Around just the same time, Russia (then USSR) had launched Mars 3 (on May 28, 1971), but very little data was received (even if it went into orbit).

However, a Soviet pennant landed on Mars thus making it perhaps the first soft landing. Russian probes have been very successful in exploring Venus (a far more difficult target because of its hundred times denser than earth atmosphere) but have had not much success with Mars! For instance, on June 12, 1967, Venera 4 became the first spacecraft to transmit data as it descended the Venus atmosphere while Venera 7 became the first spacecraft to transmit data from the surface of Venus as it landed on December 15, 1970.

Observing from orbit

Mariner 9 provided the breakthrough in observing Mars continuously from orbit. Unfortunately, when Mariner 9 first arrived, a major dust storm was raging on Mars and the surface features were obscured. The dust gradually settled and Mariner 9 started clicking furiously (to make up for the flop of its twin Mariner 8).

Images sent back by Mariner 9, showed vast systems of canyons, over 4,000 kilometres long, now known as Valles Marineris.

Also very lofty volcanoes and mountains, many dwarfing those on earth, for ins Olumpus Mons extending 25 km above the surface it was topped by an enormous central caldera. Earlier this was just seen as a white patch!

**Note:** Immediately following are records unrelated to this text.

(** * image-service: the HTTP surface of [services/image-service/app.py]

    A shallow embedding of the Flask application: the module-level
    configuration read from the environment, the Prometheus metrics the
    handlers mutate, the start-up log and the view functions [health],
    [ready], [index], [status], [process] and [storage_info], followed by
    the properties of their responses and of sequences of calls. *)

From Stdlib Require Import String List ZArith QArith Qround Lia Lqa.
From stdpp Require Import base option strings gmap.

Open Scope string_scope.
Open Scope Z_scope.

(** ** Python values *)

(** The values that travel through the handlers: what [request.get_json()]
    yields and what [jsonify] receives.  A dict keeps its insertion order,
    so it is an association list. *)
#[local] Set Warnings "-register-all".

Inductive pyobj : Type :=
| VNone
| VBool (b : bool)
| VInt (n : Z)
| VFloat (q : Q)
| VStr (s : string)
| VList (l : list pyobj)
| VDict (d : list (string * pyobj)).

(** Truth value of what [os.getenv] or [headers.get] returns: [None] and
    the empty string are false, every other string is true. *)
Definition truth (v : option string) : bool :=
  match v with
  | Some (String _ _) => true
  | Some EmptyString => false
  | None => false
  end.

(** Truth value of a decoded JSON document. *)
Definition obj_truth (o : pyobj) : bool :=
  match o with
  | VNone => false
  | VBool b => b
  | VInt n => negb (n =? 0)
  | VFloat q => negb (Qeq_bool q 0)
  | VStr s => truth (Some s)
  | VList l => match l with [] => false | _ :: _ => true end
  | VDict d => match d with [] => false | _ :: _ => true end
  end.

(** [a and b]: the first operand when it is false, else the second. *)
Definition py_and (a b : option string) : option string :=
  if truth a then b else a.

(** [all(xs)] over a list of environment values. *)
Definition py_all (xs : list (option string)) : bool := forallb truth xs.

(** [a or d] and [a if a else d] with a string literal [d]. *)
Definition py_or (a : option string) (d : string) : string :=
  match a with
  | Some s => if truth a then s else d
  | None => d
  end.

(** [d.get(k)] on the pairs of a dict (its keys are distinct). *)
Fixpoint dict_get (k : string) (d : list (string * pyobj)) : option pyobj :=
  match d with
  | [] => None
  | (k', v) :: d' => if String.eqb k k' then Some v else dict_get k d'
  end.

(** Exceptions [process] can leave through: the two aborts of
    [request.get_json()] (a body that is not JSON, a content type that is
    not JSON) and a method call on a value that lacks it. *)
Inductive exn : Type :=
| BadRequest
| UnsupportedMediaType
| AttributeError.

Inductive outcome (A : Type) : Type :=
| Returns (a : A)
| Raises (e : exn).
Arguments Returns {A} a.
Arguments Raises {A} e.

(** [data.get(k, dflt)]: only a dict has the method. *)
Definition py_get (data : pyobj) (k : string) (dflt : pyobj) : outcome pyobj :=
  match data with
  | VDict d => Returns (default dflt (dict_get k d))
  | _ => Raises AttributeError
  end.

(** ** The process: environment, module globals, metrics *)

(** [os.getenv(k)] is a lookup in the process environment. *)
Definition getenv (environ : gmap string string) (k : string) : option string :=
  environ !! k.

Definition getenv_or (environ : gmap string string) (k d : string) : string :=
  default d (environ !! k).

(** The names bound when the module is imported (lines 12-16 and 25). *)
Record Process : Type := {
  environ : gmap string string;
  JWT_SECRET : option string;
  IMAGE_SERVICE_TOKEN : option string;
  S3_ACCESS_KEY : option string;
  S3_SECRET_KEY : option string;
  S3_BUCKET : option string;
  start_time : Q
}.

Along the same Tharsis ridge, there are three more huge volcanoes. Several other features were revealed such as Hellas, a deep basin, south of Syrtis Major covered with white cloud, making it look very bright. Mariner 9 continued to send images till the end of October 1972. It is expected to enter the Martian atmosphere perhaps in 2022.

Mariner 9 has been followed by successful Martian missions. The Viking Landers 1 and 2 launched in 1975, soft landed on Mars in July and September 1976 respectively and were the first probes to look for signs of Martian biology. There was no positive unambiguous evidence.

There was the Russian Phobos 2 probe in 1988, the Mars Pathfinder 1996 and the Mars Global Surveyor 1996.

Rovers were deployed on the Martian surface to traverse and explore (Spirit and Opportunity, etc). The Mars Express of 2003 (first high-resolution map of the Martian moon Phobos) followed by the Mars Exploration Rovers (2003) and the Mars Reconnaissance Orbiter (2005), the Phoenix Probe (2009). There have been several flopped missions like Mars Polar Lander.

The Phobos-Grunt mission is planned by Russia for 2011, to land on Phobos. Mars will be visited by several spacecraft in the next few years, but Mariner 9, launched 40 years ago was the trailblazer!